Stored data:

•••••

(** * A Kademlia-style peer: wire codec, routing table and liveness tracker

    Shallow embedding of the JavaScript sources
    - [Singleton.js]   ([Hex2Bin], [XORing]),
    - [RoutingTable.js] (the class [RoutingTable]),
    - [Heartbeat.js]   (the liveness cycle and [handleHeartbeatResponse]),
    - [kPTP.js]        (the binary message encoder and decoder),
    - [DHTPeer.js]     ([sendHeartbeatToPeer], as far as its caller sees it),
    followed by the properties of the specification that concern them.

    Conventions of the embedding.
    - A JavaScript string that is read character by character (an
      identity, an address) is a [string]; the identities and addresses the
      program handles are ASCII texts.  A string that is turned into UTF-8
      bytes or made from them (a display name, a JSON text) is the list of
      its UTF-16 code units, a [list Z] with each element in [0, 65535]:
      [Buffer.from(s, "utf8")] writes U+FFFD for a surrogate that has no
      partner, and [buf.toString("utf8")] writes U+FFFD for each ill-formed
      byte sequence.
    - A [Buffer] is a [list byte]; numbers are [Z].
    - A call that throws returns [Throw e]; [undefined] is [None].
    - [singleton.getTimestamp()] reads a global timer: every operation that
      calls it takes the current tick as an argument [now]. *)

From Stdlib Require Import ZArith Lia Bool Ascii String List.
From Stdlib.Strings Require Import Byte.
From Stdlib Require Import DecimalString DecimalN.
From stdpp Require Import base option list gmap strings.

Local Open Scope string_scope.
Local Open Scope Z_scope.

(* ===================================================================== *)
(** ** Singleton.js *)
(* ===================================================================== *)

Module Singleton.

(** [parseInt(c, 16)] for a one-character string [c]; [None] is [NaN]. *)
Definition parseInt16 (c : ascii) : option Z :=
  let n := Z.of_nat (nat_of_ascii c) in
  if (48 <=? n) && (n <=? 57) then Some (n - 48)
  else if (97 <=? n) && (n <=? 102) then Some (n - 87)
  else if (65 <=? n) && (n <=? 70) then Some (n - 55)
  else None.

Definition bit (v : Z) (i : Z) : ascii :=
  if Z.testbit v i then "1"%char else "0"%char.

(** [v.toString(2).padStart(4, "0")] for [0 <= v < 16];
    for [NaN] the text is ["NaN"], padded to ["0NaN"]. *)
Definition toString2_padStart4 (v : option Z) : string :=
  match v with
  | Some v => String (bit v 3) (String (bit v 2) (String (bit v 1) (String (bit v 0) "")))
  | None => "0NaN"
  end.

(** [hex.split("").map(str => parseInt(str, 16).toString(2).padStart(4, "0")).join("")] *)
Fixpoint Hex2Bin (hex : string) : string :=
  match hex with
  | EmptyString => ""
  | String str rest => toString2_padStart4 (parseInt16 str) ++ Hex2Bin rest
  end.

(** The loop runs over the indices of [a]; past the end of [b] the
    character [b[i]] is [undefined], which differs from every [a[i]]. *)
Fixpoint XORing (a b : string) : string :=
  match a with
  | EmptyString => ""
  | String ai a' =>
      match b with
      | String bi b' =>
          String (if Ascii.eqb ai bi then "0"%char else "1"%char) (XORing a' b')
      | EmptyString => String "1"%char (XORing a' "")
      end
  end.

End Singleton.

(* ===================================================================== *)
(** ** JavaScript built-ins used by RoutingTable.js *)
(* ===================================================================== *)

(** [s.indexOf(c)] for a one-character [c]: [-1] when [c] does not occur. *)
Fixpoint indexOf (c : ascii) (s : string) : Z :=
  match s with
  | EmptyString => -1
  | String d rest =>
      if Ascii.eqb d c then 0
      else let i := indexOf c rest in if i =? -1 then -1 else i + 1
  end.

(** [parseInt(s, 2)] on the texts [XORing] produces: the longest prefix of
    binary digits is read; [None] is [NaN] (no digit at all).  Leading white
    space and a sign, which [parseInt] also accepts, do not occur in the
    output of [XORing].  The value is exact below 2^53, hence for every text
    of at most 53 characters. *)
Fixpoint parseInt2_from (acc : option Z) (s : string) : option Z :=
  match s with
  | String c rest =>
      if Ascii.eqb c "0"%char then parseInt2_from (Some (2 * default 0 acc)) rest
      else if Ascii.eqb c "1"%char then parseInt2_from (Some (2 * default 0 acc + 1)) rest
      else acc
  | EmptyString => acc
  end.

Definition parseInt2 (s : string) : option Z := parseInt2_from None s.

(** Comparison of two numbers either of which may be [NaN]:
    every comparison with [NaN] is false. *)
Definition num_lt (x y : option Z) : bool :=
  match x, y with Some x, Some y => x <? y | _, _ => false end.

Definition num_eq (x y : option Z) : bool :=
  match x, y with Some x, Some y => x =? y | _, _ => false end.

Definition num_gt (x y : option Z) : bool := num_lt y x.

(** [Array.prototype.sort(compare)] is stable; [compare a b <= 0] keeps [a]
    before [b].  Insertion into the sorted tail, the new element going in
    front of the elements it does not exceed. *)
Section Sort.
Context {A : Type} (compare : A -> A -> Z).

Fixpoint sort_insert (x : A) (l : list A) : list A :=
  match l with
  | [] => [x]
  | y :: l' => if compare x y <=? 0 then x :: y :: l' else y :: sort_insert x l'
  end.

Definition sort (l : list A) : list A := foldr sort_insert [] l.
End Sort.

(* ===================================================================== *)
(** ** RoutingTable.js *)
(* ===================================================================== *)

(** A peer object [{ peerID, ip, port, senderName, lastSeen }].  Objects
    built from a decoded peer entry have no [senderName], and no [lastSeen]
    until one is assigned. *)
Record Peer : Type := mkPeer {
  peerID : string;
  ip : string;
  port : Z;
  senderName : option (list Z);
  lastSeen : option Z
}.

Definition set_lastSeen (t : Z) (peer : Peer) : Peer :=
  {| peerID := peerID peer; ip := ip peer; port := port peer;
     senderName := senderName peer; lastSeen := Some t |}.

Module RoutingTable.
Import Singleton.

(** [this.peerID] and [this.kBuckets]. *)
Record t : Type := mk {
  this_peerID : string;
  kBuckets : list (list Peer)
}.

Definition set_kBuckets (this : t) (bs : list (list Peer)) : t :=
  {| this_peerID := this_peerID this; kBuckets := bs |}.

Definition constructor (peerID : string) : t :=
  {| this_peerID := peerID; kBuckets := replicate 16 [] |}.

(** The XOR distance [parseInt(XORing(Hex2Bin(this.peerID), Hex2Bin(id)), 2)]
    that [comparePeerDistance] and [getClosestPeers] both compute. *)
Definition distance (this : t) (id : string) : option Z :=
  parseInt2 (XORing (Hex2Bin (this_peerID this)) (Hex2Bin id)).

(** On strings neither [Hex2Bin] nor [XORing] throws, so the [catch]
    branch returning [-1] is never taken. *)
Definition getBucketIndex (this : t) (peerID : string) : Z :=
  let thisPeerBinary := Hex2Bin (this_peerID this) in
  let otherPeerBinary := Hex2Bin peerID in
  let xorResult := XORing thisPeerBinary otherPeerBinary in
  let index := indexOf "1"%char xorResult in
  if index =? -1 then 0 else index.

Definition comparePeerDistance (this : t) (existingPeer newPeer : Peer) : bool :=
  let distanceExisting := distance this (peerID existingPeer) in
  let distanceNew := distance this (peerID newPeer) in
  if num_lt distanceNew distanceExisting then true
  else if num_eq distanceNew distanceExisting then
    if num_gt (lastSeen newPeer) (lastSeen existingPeer) then true else false
  else false.

(** [None] is the [TypeError] of [bucket.length] when
    [this.kBuckets[bucketIndex]] is [undefined]; it is thrown before any
    bucket is touched.  The argument is an object, so [!peer] is false; an
    empty [peerID] is falsy. *)
Definition pushBucket (this : t) (peer : Peer) (now : Z) : option t :=
  if String.eqb (peerID peer) "" then Some this
  else
    let peer := match lastSeen peer with
                | None => set_lastSeen now peer
                | Some _ => peer
                end in
    let bucketIndex := getBucketIndex this (peerID peer) in
    if bucketIndex =? -1 then Some this
    else
      match kBuckets this !! Z.to_nat bucketIndex with
      | None => None
      | Some [] =>
          Some (set_kBuckets this (<[Z.to_nat bucketIndex := [peer]]> (kBuckets this)))
      | Some (existingPeer :: others) =>
          if comparePeerDistance this existingPeer peer
          then Some (set_kBuckets this
                       (<[Z.to_nat bucketIndex := peer :: others]> (kBuckets this)))
          else Some this
      end.

(** The [TypeError] of [undefined.filter] is caught inside [removePeer]. *)
Definition removePeer (this : t) (id : string) : t :=
  let bucketIndex := getBucketIndex this id in
  if bucketIndex =? -1 then this
  else
    match kBuckets this !! Z.to_nat bucketIndex with
    | None => this
    | Some bucket =>
        set_kBuckets this
          (<[Z.to_nat bucketIndex := filter (fun peer => peerID peer <> id) bucket]>
             (kBuckets this))
    end.

(** [this.kBuckets.flat()] *)
Definition flat (this : t) : list Peer := concat (kBuckets this).

(** The comparator of [getClosestPeers]; a [NaN] result counts as [0]. *)
Definition compareDistance (this : t) (a b : Peer) : Z :=
  match distance this (peerID a), distance this (peerID b) with
  | Some distanceA, Some distanceB => distanceA - distanceB
  | _, _ => 0
  end.

(** The parameter [targetID] is not used by the body. *)
Definition getClosestPeers (this : t) (targetID : string) : list Peer :=
  let allPeers := flat this in
  let allPeers := sort (compareDistance this) allPeers in
  take 1 allPeers.

Definition hasPeer (this : t) (id : string) : bool :=
  existsb (fun bucket => existsb (fun peer => String.eqb (peerID peer) id) bucket)
          (kBuckets this).

(** Sequences of table operations, applied to a fresh table.  A
    [pushBucket] that throws leaves the table as it was. *)
Inductive Op : Type :=
| Push (peer : Peer) (now : Z)
| Remove (id : string).

Definition apply (this : t) (op : Op) : t :=
  match op with
  | Push peer now => default this (pushBucket this peer now)
  | Remove id => removePeer this id
  end.

Definition after (peerID : string) (ops : list Op) : t :=
  foldl apply (constructor peerID) ops.

(** The shape every table built by these operations has: a bucket holds
    at most one record, and a record sits in the bucket of its index. *)
Definition wf (this : t) : Prop :=
  forall (i : nat) (bucket : list Peer),
    kBuckets this !! i = Some bucket ->
    (List.length bucket <= 1)%nat /\
    forall peer, peer ∈ bucket -> getBucketIndex this (peerID peer) = Z.of_nat i.

End RoutingTable.

(** A 16-bit identity: four hexadecimal characters. *)
Definition is_hex (c : ascii) : bool := bool_decide (is_Some (Singleton.parseInt16 c)).

Definition is_identity (s : string) : bool :=
  match s with
  | String a (String b (String c (String d EmptyString))) =>
      is_hex a && is_hex b && is_hex c && is_hex d
  | _ => false
  end.

(* ===================================================================== *)
(** ** Buffers and thrown errors *)
(* ===================================================================== *)

Inductive Error : Type := RangeError | TypeError.

Inductive Result (A : Type) : Type :=
| Ok (a : A)
| Throw (e : Error).

Arguments Ok {A} a.
Arguments Throw {A} e.

#[global] Instance Result_ret : MRet Result := fun A a => Ok a.
#[global] Instance Result_bind : MBind Result := fun A B k m =>
  match m with
  | Ok a => k a
  | Throw e => Throw e
  end.

Module Buffer.

Abbreviation t := (list byte) (only parsing).

Definition u8 (b : byte) : Z := Z.of_N (Byte.to_N b).

(** The byte holding [z], for [0 <= z < 256]. *)
Definition of_u8 (z : Z) : byte := default x00 (Byte.of_N (Z.to_N z)).

(** [buf.readUInt8(offset)] and [buf.readUInt16BE(offset)] throw a
    [RangeError] when the bytes read do not all lie inside the buffer. *)
Definition readUInt8 (buf : t) (offset : nat) : Result Z :=
  match buf !! offset with
  | Some b => Ok (u8 b)
  | None => Throw RangeError
  end.

Definition readUInt16BE (buf : t) (offset : nat) : Result Z :=
  match buf !! offset, buf !! S offset with
  | Some first, Some last => Ok (u8 first * 256 + u8 last)
  | _, _ => Throw RangeError
  end.

(** [buf.writeUInt8(value)] and [buf.writeUInt16BE(value)] throw a
    [RangeError] when [value] does not fit; the result is the bytes written. *)
Definition writeUInt8 (value : Z) : Result t :=
  if (0 <=? value) && (value <=? 255) then Ok [of_u8 value]
  else Throw RangeError.

Definition writeUInt16BE (value : Z) : Result t :=
  if (0 <=? value) && (value <=? 65535)
  then Ok [of_u8 (value / 256); of_u8 (value mod 256)]
  else Throw RangeError.

(** [buf.slice(start, end)] for [0 <= start <= end]: clamped to the
    buffer, never throws. *)
Definition slice (buf : t) (start end_ : nat) : t :=
  take (end_ - start) (drop start buf).

(** A UTF-16 code unit that is the first, or the second, half of a
    surrogate pair. *)
Definition is_high_surrogate (u : Z) : bool := (0xD800 <=? u) && (u <=? 0xDBFF).
Definition is_low_surrogate (u : Z) : bool := (0xDC00 <=? u) && (u <=? 0xDFFF).

(** The UTF-8 bytes of a code point [c < 0x110000]. *)
Definition utf8_bytes (c : Z) : t :=
  if c <? 0x80 then [of_u8 c]
  else if c <? 0x800 then [of_u8 (0xC0 + c / 64); of_u8 (0x80 + c mod 64)]
  else if c <? 0x10000
  then [of_u8 (0xE0 + c / 4096); of_u8 (0x80 + c / 64 mod 64); of_u8 (0x80 + c mod 64)]
  else [of_u8 (0xF0 + c / 262144); of_u8 (0x80 + c / 4096 mod 64);
        of_u8 (0x80 + c / 64 mod 64); of_u8 (0x80 + c mod 64)].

•••••

**EXERCISE REQUIREMENTS:** Among the records above, only the lines between the line holding "(id : string)." and the line holding "(** The shape", inclusive, are to be output, exactly as written.

**REPLY:**
| Remove (id : string).

Definition apply (this : t) (op : Op) : t :=
  match op with
  | Push peer now => default this (pushBucket this peer now)
  | Remove id => removePeer this id
  end.

Definition after (peerID : string) (ops : list Op) : t :=
  foldl apply (constructor peerID) ops.

(** The shape every table built by these operations has: a bucket holds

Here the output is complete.